何でここに、とか、どうやって、とか疑問は沸くが、口に出たのはそれだけだった。


「向こうは向こう、でございます。」


返事になっていない。


――しかし、

よぎった、嫌な考えが巡る。

幽霊のような、白い着物の女。

そして舟、とくれば。


三途の川。


死後に魂が渡るという、あの世のとこの世の境。

臨死体験で、向こう岸には手招きする先祖がいるとか、きれいな風景がひろがるとか。

実際には向こう岸というのは見えないが。


「死んだのか、俺…?」


常に心にある、ぽっかりと空いた穴。

しかし。

死ぬほどの事など何もなかった。

今日だって、いつも通りに過ごしたはずだ。


「大丈夫でございますよ。悪いようにはなりません。

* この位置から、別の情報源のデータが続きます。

(** Lines 118-124. *)
Definition textHeightOf (fontSize : F64.float64) (topText bottomText : string) : Z :=
  let textHeight := 0 in
  let textHeight :=
    if GoStrings.nonempty topText
    then GoInt.add textHeight (to_int (F64.mul fontSize F64.c1_5))
    else textHeight in
  let textHeight :=
    if GoStrings.nonempty bottomText
    then GoInt.add textHeight (to_int (F64.mul fontSize F64.c1_5))
    else textHeight in
  textHeight.

(** Lines 136-144: the nested border rectangles, outermost first. *)
Definition borderPasses (cfg : Config) (imgWidth imgHeight : Z) : list DrawOp :=
  List.map (fun i =>
    DrawSrc (Rect (GoInt.add (GoInt.sub (Padding cfg) (Border cfg)) i)
                  (GoInt.add (GoInt.sub (Padding cfg) (Border cfg)) i)
                  (GoInt.sub (GoInt.add (GoInt.add (Padding cfg) imgWidth) (Border cfg)) i)
                  (GoInt.sub (GoInt.add (GoInt.add (Padding cfg) imgHeight) (Border cfg)) i))
            (BorderColor cfg))
    (int_range 0 (Border cfg - 1)).

(** Lines 126-153: the canvas with background, border and image. *)
Definition compose (cfg : Config) (img : Image) (textHeight : Z) : RGBAImage :=
  let srcBounds := Bounds img in
  let imgWidth := Dx srcBounds in
  let imgHeight := Dy srcBounds in
  let resultWidth := GoInt.add imgWidth (GoInt.mul (Padding cfg) 2) in
  let resultHeight :=
    GoInt.add (GoInt.add imgHeight (GoInt.mul (Padding cfg) 2)) textHeight in
  let out := NewRGBA (Rect 0 0 resultWidth resultHeight) in
  let out := draw out [DrawSrc (canvasRect out) (BackgroundColor cfg)] in
  let out := draw out (borderPasses cfg imgWidth imgHeight) in
  draw out [DrawOver (Rect (Padding cfg) (Padding cfg)
                           (GoInt.add (Padding cfg) imgWidth)
                           (GoInt.add (Padding cfg) imgHeight))
                     img (Min srcBounds)].

(** Line 163: the baseline of the first caption drawn. *)
Definition firstBaseline (cfg : Config) (imgHeight : Z) (fontSize : F64.float64) : Z :=
  GoInt.add (GoInt.add (Padding cfg) imgHeight) (to_int (F64.mul fontSize F64.c0_8)).

(** Lines 166-169: the baseline after the top caption. *)
Definition nextBaseline (currentY : Z) (fontSize : F64.float64) (topText : string) : Z :=
  if GoStrings.nonempty topText
  then GoInt.add currentY (to_int (F64.mul fontSize F64.c1_2))
  else currentY.

(** Lines 162-174. *)
Definition drawCaptions (cfg : Config) (out : RGBAImage) (face : Face)
    (fontSize : F64.float64) (imgHeight : Z) (topText bottomText : string)
  : RGBAImage :=
  let currentY := firstBaseline cfg imgHeight fontSize in
  let out := if GoStrings.nonempty topText
             then drawCenteredText cfg out face topText currentY
             else out in
  let currentY := nextBaseline currentY fontSize topText in
  if GoStrings.nonempty bottomText
  then drawCenteredText cfg out face bottomText currentY
  else out.

Definition Generate (fs : FileSystem) (g : Generator) (img : Image)
  : (option RGBAImage * option error) * Generator * list Event :=
  let cfg := config g in
  let '(topText, bottomText) := captions cfg in
  let srcBounds := Bounds img in
  let imgWidth := Dx srcBounds in
  let imgHeight := Dy srcBounds in
  let fontSize := effectiveFontSize cfg imgWidth in
  let textHeight := textHeightOf fontSize topText bottomText in
  let out := compose cfg img textHeight in
  match loadFont fs g fontSize with
  | (Err err, g', ev) => ((None, Some (ErrLoadFont err)), g', ev)
  | (Ok fontFace, g', ev) =>
      ((Some (drawCaptions cfg out fontFace fontSize imgHeight topText bottomText),
        None), g', ev)
  end.

(** *** LoadFontFile, ClearFontCache, PreloadFont (lines 300-336) *)

Definition LoadFontFile (fs : FileSystem) (g : Generator) (path : string)
  : option error * Generator * list Event :=
  match loadFontFromFile fs path with
  | (Err err, ev) => (Some err, g, ev)
  | (Ok data, ev) =>
      (None,
       {| config := setFont path data (config g);
          fontCache := fontCache g |}, ev)
  end.


Definition PreloadFont (fs : FileSystem) (g : Generator) (path : string)
  : option error * Generator * list Event :=
  match loadFontFromFile fs path with
  | (Err err, ev) => (Some err, g, ev)
  | (Ok data, ev) =>
      match opentype_Parse data with
      | Err err => (Some (ErrPreloadParse err), g, ev ++ [EvParse data])
      | Ok parsedFont =>
          (None,
           {| config := config g;
              fontCache := <[path := parsedFont]> (fontCache g) |},
           ev ++ [EvParse data])
      end
  end.

(** *** Notions of the statements *)

(** The caption block height of lines 118-124, with the floor for [int]. *)
Definition captionTerm (fontSize : F64.float64) (text : string) : Z :=
  if GoStrings.nonempty text then floor_int (F64.mul fontSize F64.c1_5) else 0.


(** The face built from a font, a failure wrapped by [wrap]. *)
Definition faceOf (wrap : error -> error) (f : Font) (size : F64.float64) : result Face :=
  match opentype_NewFace f (faceOptions size) with
  | Err e => Err (wrap e)
  | Ok face => Ok face
  end.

」


さっきと同じ、返事にはなっていない。


「そうじゃなくて、」


立ち上がろうとする。

と、足元がぐらりと揺れた。


焦りと混乱のあまりに、舟の上だという事を忘れていたのだ。

そのままバランスを崩して、彼の腕は空を切った。


「――いけません!」


初めて、少女の声に焦ったような感情が入る。

ふわり、と伸ばされる手。

真白だと思っていた着物は、ホタルのように淡く緑の光を伴う。


暗闇の中にきらめいて、幻想的に羽ばたいたように見えた。


しかし、少女の手が届く前に、バシャンと音を立てて日下晶太は暗い水の底へと吸い込まれた。